At the outbreak of war in 1914 each of the two great military departments, the War Office and the Admiralty, dealt with their own pensions. It was soon clear, however, that this system would be difficult to manage. This was especially so in the case of the War Office who used the Chelsea Hospital to calculate and pay any disability or widows pensions.

When paying disability pensions Chelsea used a series of ranges, each with a letter suffix. At the outbreak of war, they were using the ‘D’ suffix, case 15607/D having been paid shortly before the war, on 30 July 1914.

Above: Sample of a Chelsea pension calculation from Nov 1914.

Case 16601/D was issued in early March 1915 and by the time the range was halted in June 1916 the numbering was just over 90,000. As a department it took them 4 years from 1910 to 1914 to get to 15,600 cases, it took them only 12 months to get to 90,000 cases.

Above: Chelsea number "60293/D"

In June 1916 the decision was made to cease new use of the ‘D’ suffix and moved over to using the ‘E’ prefix. It is not entirely known why Chelsea started the change to a new suffix however the department was under great pressure and it may have been a way of trying to relieve some of this by changing working practices.

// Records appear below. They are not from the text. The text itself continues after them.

Lemma run_call_preserves c w w' :
  run_call c w = Some ((), w') → world_preserved w w'.
Proof.
  destruct c as [model_path|h samples language|h];
    unfold run_call, mbind, JNI_bind.
  - destruct (whisperInit model_path w) as [[h w1]|] eqn:Hrun; [|done].
    intros [= <-]. destruct (init_inv _ _ _ _ Hrun) as [path Hp].
    rewrite (init_run _ _ _ Hp) in Hrun. injection Hrun as _ <-.
    repeat split; cbn [heap trace]; [done|by eexists].
  - destruct (whisperTranscribe h samples language w) as [[r w1]|] eqn:Hrun;
      [|done].
    intros [= <-]. destruct (decide (h = 0)) as [->|Hh].
    + rewrite transcribe_zero_run in Hrun. injection Hrun as _ <-.
      apply world_preserved_new_string.
    + destruct (transcribe_inv _ _ _ _ _ _ Hh Hrun) as (elems & chars & Hs & Hl).
      rewrite (transcribe_nonzero_run _ _ _ _ _ _ Hh Hs Hl) in Hrun.
      injection Hrun as _ <-. apply world_preserved_new_string.
  - destruct (decide (h = 0)) as [->|Hh].
    + rewrite free_zero_run. intros [= <-]. apply world_preserved_refl.
    + rewrite (free_run _ _ Hh). intros [= <-].
      repeat split; cbn [heap trace]; [done|by eexists].
Qed.

(** X11. Whatever calls of the three entry points are made one after the
    other, with whatever handles and references, if they all return then
    the views borrowed from the caller are all given back, every object
    that was in the Java heap is still there unchanged, and the earlier
    calls on record are untouched. *)
Theorem run_calls_preserve_world cs w w' :
  run_calls cs w = Some ((), w') → world_preserved w w'.
Proof.
  revert w. induction cs as [|c cs IH]; intros w.
  - intros [= <-]. apply world_preserved_refl.
  - cbn [run_calls]. unfold mbind, JNI_bind.
    destruct (run_call c w) as [[[] w1]|] eqn:Hc; [|done].
    intros Hcs. eapply world_preserved_trans.
    + exact (run_call_preserves _ _ _ Hc).
    + by apply IH.
Qed.

(** X12. [whisperFree] keeps no record of what it has released: called
    twice with the same non-zero handle it asks the engine twice to free
    the same context. *)
Theorem free_twice_frees_twice h w :
  h ≠ 0 →
  ∃ w' calls,
    run_calls [CallFree h; CallFree h] w = Some ((), w') ∧
    trace w' = trace w ++ calls ∧
    List.filter is_free_event calls
      = [EvWhisperFree (ptr_of_jlong h); EvWhisperFree (ptr_of_jlong h)] ∧
    engine w'
      = engine_free (ptr_of_jlong h) (engine_free (ptr_of_jlong h) (engine w)).
Proof.
  intros Hh. eexists _, _. split.
  - cbn [run_calls run_call]. unfold mbind, JNI_bind.
    rewrite (free_run _ _ Hh), (free_run _ _ Hh).
    cbn [heap utf_borrows float_borrows engine trace]. reflexivity.
  - cbn [trace engine]. rewrite <- app_assoc. by repeat split.
Qed.
Lemma Rows_in_stored_order_witness :
  worksheets rows_3_3 !! Sheet_ws sheet1 = Some (mkWorksheet [1%positive; 2%positive] None) ∧
  rows_allocated rows_3_3 [1%positive; 2%positive] ∧
  ∃ σ' hs', add_numbered_rows sheet1 [5; 2; 8]%Z rows_3_3 = Ok σ' ∧
            Rows sheet1 σ' = Ok hs' ∧
            numbers_of_handles σ' hs' = [Some 3; Some 3; Some 5; Some 2; Some 8]%Z.
Proof.
  assert (worksheets rows_3_3 !! Sheet_ws sheet1
          = Some (mkWorksheet [1%positive; 2%positive] None)) as Hws by by_eval.
  assert (rows_allocated rows_3_3 [1%positive; 2%positive]) as Hall by allocated.
  split_and!; [done..|].
  destruct (Rows_in_stored_order sheet1 rows_3_3 _ Hws Hall)
    as (_ & σ' & hs & hs' & Hrows & Hadd & Hrows' & Hnums).
  exists σ', hs'. split_and!; [done..|]. rewrite Hnums.
  assert (hs = [mkRow 1 1; mkRow 1 2]) as ->; [|by_eval].
  assert (Rows sheet1 rows_3_3 = Ok [mkRow 1 1; mkRow 1 2]) as Hc by by_eval.
  congruence.
Defined.

(** C8: [ValidateWithPath] returns what the metadata validator returns for
    the path and calls nothing else, neither duplicate check nor worksheet
    validator: a sheet on which [Validate] reports a reused row, and a sheet
    on which [Validate] reports the failure of the worksheet validator, both
    pass it. *)
Theorem ValidateWithPath_metadata_only :
  (∀ (CT_Sheet_ValidateWithPath : Store → loc → string → option string)
     (s : Sheet) (path : string) (σ : Store),
     ValidateWithPath CT_Sheet_ValidateWithPath s path σ
     = Ok (Delegated <$> CT_Sheet_ValidateWithPath σ (Sheet_x s) path,
           [Call_CT_Sheet_ValidateWithPath path])) ∧
  (Validate accept accept sheet1 rows_3_3 = Ok (Some (Errorf_reused_row "Sheet1" 3), []) ∧
   ValidateWithPath accept_path sheet1 "xl/workbook.xml" rows_3_3
   = Ok (None, [Call_CT_Sheet_ValidateWithPath "xl/workbook.xml"])) ∧
  (Validate accept (reject "bad worksheet") sheet1 rows_1_2_5
   = Ok (Some (Delegated "bad worksheet"), [Call_CT_Sheet_Validate; Call_Worksheet_Validate]) ∧
   ValidateWithPath accept_path sheet1 "xl/workbook.xml" rows_1_2_5
   = Ok (None, [Call_CT_Sheet_ValidateWithPath "xl/workbook.xml"])).
Proof. split_and!; [done|by_eval..]. Qed.

Lemma EnsureRow_skips_unnumbered_witness :
  worksheets rows_unnumbered !! Sheet_ws sheet1
    = Some (mkWorksheet [1%positive; 2%positive] None) ∧
  rows_allocated rows_unnumbered [1%positive; 2%positive] ∧
  ∃ r σ1, EnsureRow sheet1 0 rows_unnumbered = Ok (r, σ1) ∧
          number_of σ1 (Row_x r) = Some 0%Z ∧
          worksheets σ1 !! Sheet_ws sheet1
            = Some (mkWorksheet [1%positive; 2%positive; Row_x r] None).
Proof.
  assert (worksheets rows_unnumbered !! Sheet_ws sheet1
          = Some (mkWorksheet [1%positive; 2%positive] None)) as Hws by by_eval.
  assert (rows_allocated rows_unnumbered [1%positive; 2%positive]) as Hall by allocated.
  split_and!; [done..|].
  destruct (EnsureRow_skips_unnumbered sheet1 0 rows_unnumbered _ Hws Hall)
    as (r & σ1 & Hrun & Hn & _ & Hnew).
  exists r, σ1. split_and!; [done..|].
  apply Hnew. intros q Hq.
  apply elem_of_cons in Hq as [->|Hq]; [by_eval|].
  apply elem_of_cons in Hq as [->|Hq]; [by_eval|]. by apply elem_of_nil in Hq.
Defined.

Lemma Validate_metadata_first_witness :
  worksheets rows_1_2_5 !! Sheet_ws sheet1
    = Some (mkWorksheet [1%positive; 2%positive; 3%positive; 4%positive; 5%positive] None) ∧
  rows_allocated rows_1_2_5 [1%positive; 2%positive; 3%positive; 4%positive; 5%positive] ∧
  (¬ ∃ n, row_number_reused rows_1_2_5
            [1%positive; 2%positive; 3%positive; 4%positive; 5%positive] n) ∧
  (¬ ∃ a, cell_ref_reused rows_1_2_5
            [1%positive; 2%positive; 3%positive; 4%positive; 5%positive] a) ∧
  Validate (reject "bad sheet") (reject "bad worksheet") sheet1 rows_1_2_5
  = Ok (Some (Delegated "bad sheet"), [Call_CT_Sheet_Validate]).
Proof.
  assert (worksheets rows_1_2_5 !! Sheet_ws sheet1
          = Some (mkWorksheet
                    [1%positive; 2%positive; 3%positive; 4%positive; 5%positive] None))
    as Hws by by_eval.
  assert (rows_allocated rows_1_2_5
            [1%positive; 2%positive; 3%positive; 4%positive; 5%positive]) as Hall
    by allocated.
  assert (¬ ∃ n, row_number_reused rows_1_2_5
                   [1%positive; 2%positive; 3%positive; 4%positive; 5%positive] n) as Hrow.
  { apply no_row_reuse. by_decision. }
  assert (¬ ∃ a, cell_ref_reused rows_1_2_5
                   [1%positive; 2%positive; 3%positive; 4%positive; 5%positive] a) as Hcell.
  { apply no_cell_reuse. by_eval. }
  split_and!; [done..|].
  destruct (Validate_metadata_first (reject "bad sheet") (reject "bad worksheet")
              sheet1 rows_1_2_5 _ Hws Hall Hrow Hcell) as (Hfail & _).
  by apply (Hfail "bad sheet"%string).
Defined.
(** * VectorEmbedding: chunking, similarity ranking, clustering and the RAG pipeline

    A shallow embedding of the JavaScript services and controllers of
    the repository (DocumentService, SimilarityService, RAGController,
    WordClusteringController, EmbeddingService, PineconeVectorService)
    and the proofs of properties of them.

    Conventions of the embedding.
    - A JavaScript string is the list of its UTF-16 code units.
    - An integer-valued number is a [Z] where the code lets it be any
      integer (the loop index of [createChunks], the chunk configuration,
      [topK]) and a [nat] where it is a length or a position.
    - A similarity score is a [Q]: the rational a finite double denotes.
      The code only compares scores and takes the sign of a difference of
      two scores; both are exact on finite doubles.  A decimal literal
      of the source is the double it denotes ([double_0_9] for [0.9]).
      NaN, the infinities and a null score are outside the model: the
      statements about scores are about finite ones.  Where the code
      formats doubles ([toFixed]) or keeps the double of a quotient,
      the operation is a parameter.
    - [null] and [undefined] are [None], except where the code tells
      them apart ([EmbeddingService.Embedding]).
    - An object used as a dictionary is the list or map of the
      properties it has of its own, and it is read at keys it has.
      Where the code reads a key that the object may not have (the
      matrix in [createSimilarityMatrix]), what the object inherits
      from [Object.prototype] is a parameter ([inherits],
      [inheritedMember]).  An assignment to the key [__proto__], which
      replaces the prototype of the object and creates no property, is
      not modelled: the statements about the keys of an object that is
      built by assignments exclude that key.
    - A [Map] is an insertion-ordered association list ([JsMap]); the
      object a matrix is built in is a [gmap]; the [Set] of visited words
      is a [gset]; an object whose keys are listed is a [JsObject].
    - An exception is the [Throw] branch of [result]; a call that never
      returns is [None] (or [Hang] in an async method).
    - The controllers take the answers of the services behind them
      (embedding service, vector service) as inputs; the services take
      the answers of the remote clients as inputs; [wired] puts the
      repository's services behind the controller.  An answer is a
      function of the request: a service or a remote API is taken to
      answer equal requests equally.  The cosine package and the case
      mapping of strings are parameters. *)


From Stdlib Require Import ZArith QArith Qabs Lia Lqa String Ascii List.
From stdpp Require Import base option list sorting gmap pretty.
(** * Incremental OHLCV ingestion pipeline: a shallow embedding

    The development follows the Python sources

      - [src/config/settings.py]      (module [Config])
      - [src/ingestion/validator.py]  (module [DataValidator])
      - [src/ingestion/storage.py]    (module [DuckDBStorage])
      - [src/ingestion/downloader.py] (module [StockDataDownloader])
      - [src/ingestion/pipeline.py]   (module [IngestionPipeline])

    Conventions.
      - A pandas DataFrame is a list of typed rows together with the column
        index and the per-column answers of the pandas dtype predicates.
      - A float64 cell is a [spec_float] (IEEE 754 values with NaN, signed
        zeros and infinities); comparisons are [SFltb] and [SFleb].
      - The price and volume fields of a row are the cells of columns of
        a numeric dtype.  In a column of another dtype a cell is text or
        missing: the field only says which (NaN or None is a missing
        cell), and a comparison of text with a number raises TypeError.
      - A calendar date is its proleptic Gregorian ordinal
        ([datetime.date.toordinal]).
      - Python exceptions are values of [exn]; code that can raise lives in
        the monad [M S A := S -> (exn + A) * S].
      - f-string messages are constructors that carry the interpolated
        values.  Calls to the logger are left out: they neither change
        control flow nor the data.                                         *)

From Stdlib Require Import List ZArith String Ascii Bool Lia Arith.
From Stdlib Require Import RelationClasses.
From Stdlib Require Import Permutation Sorted.
From Stdlib Require Import Floats.SpecFloat.
Import ListNotations.
Open Scope string_scope.
Open Scope list_scope.
Open Scope Z_scope.

(* ================================================================== *)
(** ** Exceptions and the exception-state monad *)

Inductive exn : Type :=
| AttributeError                     (* attribute access on None *)
| TypeError                          (* comparison of text_columns objects *)
| KeyError (key : string)            (* missing column label *)
| OverflowError                      (* date value out of range *)
| ValueError                         (* negative sleep length; column
                                        label already there *)
| ConstraintException (what : string)(* DuckDB: PRIMARY KEY / NOT NULL *)
| ConversionException (what : string)(* DuckDB: value out of the range of
                                        the column type *)
| ExternalError (what : string).     (* I/O failure of the database, the
                                        provider or the date parser *)

Definition M (S A : Type) : Type := S -> (exn + A) * S.

Definition ret {S A} (a : A) : M S A := fun s => (inr a, s).

Definition raise {S A} (e : exn) : M S A := fun s => (inl e, s).

Definition bind {S A B} (m : M S A) (k : A -> M S B) : M S B :=
  fun s => match m s with
           | (inr a, s') => k a s'
           | (inl e, s') => (inl e, s')
           end.

(** [try: m except Exception as e: h e] *)
Definition try_except {S A} (m : M S A) (h : exn -> M S A) : M S A :=
  fun s => match m s with
           | (inr a, s') => (inr a, s')
           | (inl e, s') => h e s'
           end.

(** [try: m finally: f] where [f] cannot raise. *)
Definition try_finally {S A} (m : M S A) (f : S -> S) : M S A :=
  fun s => let '(r, s') := m s in (r, f s').

Definition gets {S A} (f : S -> A) : M S A := fun s => (inr (f s), s).

Definition modify {S} (f : S -> S) : M S unit := fun s => (inr tt, f s).

Definition lift_result {S A} (r : exn + A) : M S A := fun s => (r, s).

(** Run a computation on the second component of a pair state. *)
Definition on_snd {S1 S2 A} (m : M S2 A) : M (S1 * S2) A :=
  fun s => let '(r, s2) := m (snd s) in (r, (fst s, s2)).

Declare Scope monad_scope.
Delimit Scope monad_scope with monad.
Notation "x <- m ;; k" := (bind m (fun x => k))
  (at level 61, m at next level, right associativity) : monad_scope.
Notation "m ;; k" := (bind m (fun _ => k))
  (at level 61, right associativity) : monad_scope.
Open Scope monad_scope.

(** [for x in xs: body x]; an exception leaving [body] leaves the loop. *)
Fixpoint for_each {S A} (xs : list A) (body : A -> M S unit) : M S unit :=
  match xs with
  | [] => ret tt
  | x :: xs' => body x ;; for_each xs' body
  end.

(* ================================================================== *)
(** ** Calendar dates ([datetime.date]) *)

Module Date.

(** [date.min.toordinal()] and [date.max.toordinal()] *)
Definition min_ordinal : Z := 1.
Definition max_ordinal : Z := 3652059.

(** [d + timedelta(days=n)] *)
Definition add_days (d n : Z) : exn + Z :=
  if (min_ordinal <=? d + n) && (d + n <=? max_ordinal)
  then inr (d + n) else inl OverflowError.

(** Year, month and day of an ordinal (days are counted in 400-year
    eras starting on 1 March). *)
Definition civil (ordinal : Z) : Z * Z * Z :=
  let z := ordinal + 305 in
  let era := z / 146097 in
  let doe := z - era * 146097 in
  let yoe := (doe - doe / 1460 + doe / 36524 - doe / 146096) / 365 in
  let doy := doe - (365 * yoe + yoe / 4 - yoe / 100) in
  let mp := (5 * doy + 2) / 153 in
  let d := doy - (153 * mp + 2) / 5 + 1 in
  let m := if mp <? 10 then mp + 3 else mp - 9 in
  let y := yoe + era * 400 + (if m <=? 2 then 1 else 0) in
  (y, m, d).

Definition digit (n : Z) : ascii := ascii_of_nat (48 + Z.to_nat (n mod 10)).

Definition digits2 (n : Z) : string :=
  String (digit (n / 10)) (String (digit n) EmptyString).

Definition digits4 (n : Z) : string :=
  String (digit (n / 1000)) (String (digit (n / 100)) (digits2 n)).

(** [d.strftime('%Y-%m-%d')], years written with four digits *)
Definition strftime (ordinal : Z) : string :=
  let '(y, m, d) := civil ordinal in
  (digits4 y ++ "-" ++ digits2 m ++ "-" ++ digits2 d)%string.

End Date.

(* ================================================================== *)
(** ** [src/config/settings.py] *)

Module Config.

Record Settings : Type := {
  default_start_date : string;
  default_end_date : string;
  max_retries : Z;
  retry_delay : Z;
  min_data_points : Z
}.

(** The module-level constants, computed when the module is imported on
    day [today] ([datetime.now()]). *)
Definition DEFAULT_START_DATE (today : Z) : string :=
  Date.strftime (today - 365 * 5).
Definition DEFAULT_END_DATE (today : Z) : string := Date.strftime today.
Definition MAX_RETRIES : Z := 3.
Definition RETRY_DELAY : Z := 2.
Definition MIN_DATA_POINTS : Z := 10.

(** [Settings.__init__] *)
Definition init (today : Z) : Settings :=
  {| default_start_date := DEFAULT_START_DATE today;
     default_end_date := DEFAULT_END_DATE today;
     max_retries := MAX_RETRIES;
     retry_delay := RETRY_DELAY;
     min_data_points := MIN_DATA_POINTS |}.

End Config.

(* ================================================================== *)
(** ** Rows and frames *)

Definition float64 : Type := spec_float.

Definition zero : float64 := S754_zero false.

(** [x < 0], [x >= 0] and [x >= y] on float64 cells *)
Definition flt0 (x : float64) : bool := SFltb x zero.
Definition fge0 (x : float64) : bool := SFleb zero x.
Definition fge (x y : float64) : bool := SFleb y x.
Definition flt (x y : float64) : bool := SFltb x y.

(** [pd.isnull] on a float64 cell *)
Definition is_nan (x : float64) : bool :=
  match x with S754_nan => true | _ => false end.

(** The same on an integer cell that may be missing *)
Definition ilt0 (v : option Z) : bool :=
  match v with Some n => n <? 0 | None => false end.
Definition ige0 (v : option Z) : bool :=
  match v with Some n => 0 <=? n | None => false end.

Definition is_null {A} (v : option A) : bool :=
  match v with Some _ => false | None => true end.

(** One observation.  [None] is a missing cell (None / NaT / NA); a missing
    float64 cell is NaN. *)
Record Row : Type := {
  ticker : option string;
  date : option Z;
  open : float64;
  high : float64;
  low : float64;
  close : float64;
  volume : option Z;
  adj_close : float64
}.

(** What pandas answers about the dtype of a column. *)
Record column_info : Type := {
  is_string_dtype : bool;       (* pd.api.types.is_string_dtype *)
  is_numeric_dtype : bool       (* pd.api.types.is_numeric_dtype *)
}.

(** A frame: the column index with the dtype answers, the exception (if
    any) that [pd.to_datetime] raises on the date column, and the rows.  A
    field of a row is the cell of the column of that name when the column
    is present. *)
Record DataFrame : Type := {
  columns : list (string * column_info);
  to_datetime_error : option exn;
  rows : list Row
}.

(** [col in df.columns] *)
Definition has_column (col : string) (df : DataFrame) : bool :=
  existsb (fun c => String.eqb col (fst c)) (columns df).

Fixpoint lookup_column (col : string) (cs : list (string * column_info))
  : option column_info :=
  match cs with
  | [] => None
  | (c, i) :: cs' => if String.eqb col c then Some i else lookup_column col cs'
  end.

Definition column_is (p : column_info -> bool) (col : string) (df : DataFrame)
  : bool :=
  match lookup_column col (columns df) with
  | Some i => p i
  | None => false
  end.

(** [df.empty]: some axis has length 0 *)
Definition empty (df : DataFrame) : bool :=
  match rows df, columns df with
  | [], _ => true
  | _, [] => true
  | _, _ => false
  end.

(** [df is None or df.empty] *)
Definition none_or_empty (df : option DataFrame) : bool :=
  match df with
  | None => true
  | Some d => empty d
  end.

Definition with_rows (df : DataFrame) (rs : list Row) : DataFrame :=
  {| columns := columns df;
     to_datetime_error := to_datetime_error df;
     rows := rs |}.

(** [len(x) > 0], the truth value of a list or a string *)
Definition truthy {A} (l : list A) : bool :=
  match l with [] => false | _ => true end.

Definition str_truthy (s : option string) : bool :=
  match s with
  | Some (String _ _) => true
  | _ => false
  end.

(** [a or b] on an optional string *)
Definition str_or (a : option string) (b : string) : string :=
  match a with
  | Some (String c s) => String c s
  | _ => b
  end.

Definition count {A} (p : A -> bool) (l : list A) : nat :=
  List.length (filter p l).

(* ================================================================== *)
(** ** [src/ingestion/validator.py] *)

Module DataValidator.

Definition required_columns : list string :=
  ["ticker"; "date"; "open"; "high"; "low"; "close"; "volume"; "adj_close"].

Definition price_cols : list string :=
  ["open"; "high"; "low"; "close"; "adj_close"].

(** The cell of a price column in a row. *)
Definition price (col : string) (r : Row) : float64 :=
  if String.eqb col "open" then open r
  else if String.eqb col "high" then high r
  else if String.eqb col "low" then low r
  else if String.eqb col "close" then close r
  else adj_close r.

(** [pd.isnull] on the cell of a required column. *)
Definition cell_isnull (col : string) (r : Row) : bool :=
  if String.eqb col "ticker" then is_null (ticker r)
  else if String.eqb col "date" then is_null (date r)
  else if String.eqb col "volume" then is_null (volume r)
  else is_nan (price col r).

Inductive schema_error : Type :=
| EmptyDataFrame                           (* DataFrame is None or empty *)
| MissingRequiredColumns (cols : list string)
| TickerNotString
| DateNotValid (e : exn)
| ColumnNotNumeric (col : string).

Inductive quality_warning : Type :=
| EmptyData                                (* DataFrame is None or empty *)
| InsufficientData (n : nat) (minimum : Z)
| NegativeValues (col : string) (n : nat)
| HighBelowLow (n : nat)
| MissingValues (col : string) (n : nat)
| DuplicateKeys (n : nat)
| DateGaps (n : nat)
| SkippedQuality.           (* Skipped quality validation due to schema
                               errors *)

(** [errors.append(e)] when [c] holds *)
Definition append_if {A} (c : bool) (e : A) (errors : list A) : list A :=
  if c then errors ++ [e] else errors.

Definition validate_schema (df : option DataFrame)
  : bool * list schema_error :=
  match df with
  | None => (false, [EmptyDataFrame])
  | Some df =>
    if empty df then (false, [EmptyDataFrame]) else
    let errors := [] in
    let missing_cols :=
      filter (fun c => negb (has_column c df)) required_columns in
    let errors :=
      append_if (truthy missing_cols) (MissingRequiredColumns missing_cols)
                errors in
    let errors :=
      append_if (has_column "ticker" df
                 && negb (column_is is_string_dtype "ticker" df))
                TickerNotString errors in
    let errors :=
      if has_column "date" df then
        match to_datetime_error df with
        | Some e => errors ++ [DateNotValid e]
        | None => errors
        end
      else errors in
    let errors :=
      fold_left
        (fun errors col =>
           append_if (has_column col df
                      && negb (column_is is_numeric_dtype col df))
                     (ColumnNotNumeric col) errors)
        price_cols errors in
    let errors :=
      append_if (has_column "volume" df
                 && negb (column_is is_numeric_dtype "volume" df))
                (ColumnNotNumeric "volume") errors in
    (negb (truthy errors), errors)
  end.
Lemma thinking_only_never_capped_witness :
  buildMessage (Some longThinking) [] [] defaultTools 3800
  = Ok (thinkingMessage (trimmed longThinking 3800))
  /\ Js.len (thinkingMessage (trimmed longThinking 3800)) <= 4096.
Proof.
  apply thinking_only_never_capped.
  - lia.
  - discriminate.
  - unfold longThinking. apply Forall_forall. intros c I.
    apply repeat_spec in I. subst c. repeat split; discriminate.
Defined.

Above: chart showing the usage of the H, D, E, X and F codes on 'Chelsea cards'

Above: A Chelsea 'E' case - numbered 39788/E

At the very start of 1917, Chelsea once again revised the way they dealt with the pensions and they moved on to using an ‘H’ prefix for new cases.

Above: A Chelsea 'H' case: numbered 113970/H

Above: Another 'H' case - numbered 133739/H

Again, the reason is not fully known, but it did correspond with the outlining of plans to create the Ministry of Pension to take control. By the end of April 1917, Chelsea had dealt with 128,068 claims from disabled men.

In October 1916 the War Office introduced the Class P reserve – this was a way of releasing soldiers to civilian work without formally discharging them. The men were, for pension purposes, regarded as having been released from the army at the date they were placed in the Class P reserve.

By August 1917 the Ministry of Pension was in full swing and various new divisions were set up to deal with the work that Chelsea had been dealing with. Chelsea, now known as ’M’ division, was to deal solely with awards to soldiers and alternative pensions, other pension claims were dealt with by their own divisions.

In May 1918 a new Pension Warrant was introduced to alter the rates paid and again this seems to have triggered a change in the way that Chelsea worked as it corresponded with the cessation of H suffix. For pension purposes the regiments and corps of the army were now split in to individual ranges of references – of the format AB1A/??? to AB1B/???.

On 3 December 1918 the War Office issued orders to allow men to be discharged to the Class Z Reserve.  These men were discharged on the basis that they would be placed in to a reserve commitment where they could be called back in service if the armistice broke down. These men would be issued references in format Z/Regiment/???.

Above: This card uses the 'Z/Regiment/??? sequence.